Each year more than 450,000 American children are removed from their birth families because of minor and contrived infractions. In 2 out of 3 cases the decision to remove a child from his or her parents is based solely on the opinion of the responsible social worker and the juvenile judge. Family law experts claim that social service workers and the courts have a direct financial interest in separating American families.

Антисоциальные службы США: за последние двадцать лет более 9 000 000 американских детей были отобраны у родителей, изображение №1

The unjust and unwarranted separation of parents from their children is a serious and growing problem in the United States. Increasingly, U.S. social service workers are confiscating minors from their families for frivolous and insignificant reasons: more than 9 million children in the United States have been separated from their parents over the past 20 years. The deleterious effects of wrongful removal affect both children and their parents: studies show that children who are forcibly separated from their parents are more likely to experience anxiety, depression and post-traumatic stress disorder. Prolonged separation results in serious health problems for children, who suffer from insomnia, developmental delays and weight loss due to stress. Parents whose children have been illegally and forcibly confiscated experience financial and legal problems and consequences in addition to the obvious emotional difficulties.

According to a study conducted by the International Journal of Law, Policy and the Family, domestic disputes are the most common reason children are forcibly confiscated from families. This study also found that many cases of removal of minors from their parents are the result of false accusations made against one parent by the other. Family unity is a fundamental principle of child welfare law. In order to grow and develop, children must remain in the care of their parents, where they are loved, nurtured, and where they feel safe.

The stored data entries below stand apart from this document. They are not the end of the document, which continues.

Lemma defaultStep_loop (defaults : list string) :
  let good p := exists q, In q defaults /\ isDirectorySync q = true /\ p = resolve q in
  forall done rest st,
    defaults = (done ++ rest)%list ->
    ClaudePaths.paths st = ClaudePaths.normalizedPaths st ->
    NoDup (ClaudePaths.paths st) -> Forall good (ClaudePaths.paths st) ->
    let st' := fold_left (ClaudePaths.defaultStep resolve isDirectorySync) rest st in
    NoDup (ClaudePaths.paths st') /\ Forall good (ClaudePaths.paths st').
Proof.
  cbv zeta. intros done rest. revert done.
  induction rest as [|d rest IH]; intros done st Hdefaults Hsame Hnd Hall.
  - cbn [fold_left]. auto.
  - cbn [fold_left].
    assert (Hin : In d defaults).
    { rewrite Hdefaults. apply in_or_app. right. now left. }
    assert (Hstep : fold_left (ClaudePaths.defaultStep resolve isDirectorySync) rest
                      (ClaudePaths.defaultStep resolve isDirectorySync st d)
                    = fold_left (ClaudePaths.defaultStep resolve isDirectorySync) rest
                        (if isDirectorySync d
                         then ClaudePaths.remember st (resolve d) else st))
      by reflexivity.
    rewrite Hstep. clear Hstep.
    destruct (isDirectorySync d) eqn:D.
    + destruct (remember_inv _ st (resolve d) Hsame Hnd Hall
                  (ex_intro _ d (conj Hin (conj D eq_refl))))
        as (R1 & R2 & R3 & _).
      apply (IH (done ++ [d])%list); try assumption. now rewrite <- app_assoc.
    + apply (IH (done ++ [d])%list); try assumption. now rewrite <- app_assoc.
Qed.
End ClaudePathsFacts.

(** X20. [getClaudePaths] returns every directory once.  When at least one
    entry of CLAUDE_CONFIG_DIR resolves to a directory, the result consists of
    the resolved entries that are directories, all of them, and the default
    directories are left out; otherwise each path returned is the resolved
    form of a default path that is a directory. *)
Theorem claude_paths_distinct (configDirEnv : option string)
    (resolve : string -> string) (isDirectorySync : string -> bool)
    (configPath codePath : string) :
  let result :=
    ClaudePaths.getClaudePaths configDirEnv resolve isDirectorySync
      configPath codePath in
  let pieces :=
    ClaudePaths.envPathList
      (ClaudePaths.trim (match configDirEnv with Some value => value | None => "" end)) in
  NoDup result
  /\ ((exists q, In q pieces /\ isDirectorySync (resolve q) = true) ->
      forall p, In p result
                <-> isDirectorySync p = true /\ exists q, In q pieces /\ p = resolve q)
  /\ ((forall q, In q pieces -> isDirectorySync (resolve q) = false) ->
      Forall (fun p => exists q, (q = configPath \/ q = codePath)
                                 /\ isDirectorySync q = true /\ p = resolve q)
        result).
Proof.
  cbv zeta. unfold ClaudePaths.getClaudePaths. cbv zeta.
  set (envPaths := ClaudePaths.trim
                     (match configDirEnv with Some value => value | None => "" end)).
  assert (Hdefaults : forall st,
            ClaudePaths.paths st = [] -> ClaudePaths.normalizedPaths st = [] ->
            NoDup (ClaudePaths.paths
                     (fold_left (ClaudePaths.defaultStep resolve isDirectorySync)
                        [configPath; codePath] st))
            /\ Forall (fun p => exists q, (q = configPath \/ q = codePath)
                                          /\ isDirectorySync q = true /\ p = resolve q)
                 (ClaudePaths.paths
                    (fold_left (ClaudePaths.defaultStep resolve isDirectorySync)
                       [configPath; codePath] st))).
  { intros st Hp Hn.
    destruct (defaultStep_loop resolve isDirectorySync [configPath; codePath]
                [] [configPath; codePath] st eq_refl) as [D1 D2].
    - now rewrite Hp, Hn.
    - rewrite Hp. constructor.
    - rewrite Hp. constructor.
    - split; [exact D1|]. eapply Forall_impl; [|exact D2].
      intros p (q & Hq & Hd & ->). exists q. split; [|auto].
      destruct Hq as [<-|[<-|[]]]; auto. }
  destruct (envStep_loop resolve isDirectorySync (ClaudePaths.envPathList envPaths)
              [] (ClaudePaths.envPathList envPaths)
              (ClaudePaths.mkPathState [] []) eq_refl eq_refl (NoDup_nil _)
              (Forall_nil _))
    as (E1 & E2 & E3 & E4); [intros q []|].
  set (afterEnv := fold_left (ClaudePaths.envStep resolve isDirectorySync)
                     (ClaudePaths.envPathList envPaths)
                     (ClaudePaths.mkPathState [] [])) in *.
  assert (Hempty : envPaths = "" -> ClaudePaths.envPathList envPaths = []).
  { intros ->. reflexivity. }
  destruct (String.eqb_spec envPaths "") as [Hnone|Hsome]; cbn [negb].
  - destruct (Hdefaults (ClaudePaths.mkPathState [] []) eq_refl eq_refl) as [D1 D2].
    split; [exact D1|]. split; [|intros _; exact D2].
    intros (q & Hq & _). rewrite (Hempty Hnone) in Hq. destruct Hq.
  - destruct (ClaudePaths.paths afterEnv) as [|p0 found] eqn:Epaths;
      cbn [List.length Nat.ltb Nat.leb].
    + destruct (Hdefaults afterEnv Epaths) as [D1 D2]; [now rewrite <- E1|].
      split; [exact D1|]. split; [|intros _; exact D2].
      intros (q & Hq & Hd). destruct (E4 q Hq Hd).
    + split; [exact E2|]. split.
      * intros _ p. split.
        -- intros Hp. rewrite Forall_forall in E3. now apply E3.
        -- intros (Hd & q & Hq & ->). now apply E4.
      * intros Hnodir. apply Forall_cons_iff in E3 as [(Hd & q & Hq & ->) _].
        rewrite (Hnodir q Hq) in Hd. discriminate.
Qed.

The most traumatic experience for minors is being placed in orphanages and foster homes. According to a study by Joseph Doyle, an economist at the Massachusetts Institute of Technology who has studied the most controversial cases of juvenile confinement, children who were raised in their own family have higher long-term well-being scores than children who were illegally removed from their parents and placed in foster care. The scientist found that adults raised by foster parents had much higher rates of delinquency and teenage births, as well as lower rates of income. In addition, Doyle concluded that children of individuals who were raised in foster homes or orphanages were more likely to repeat the fate of their parents. According to the Foundation to Battle Injustice, the overburdened and prejudice-prone social services system in the United States is not working and needs full-scale changes.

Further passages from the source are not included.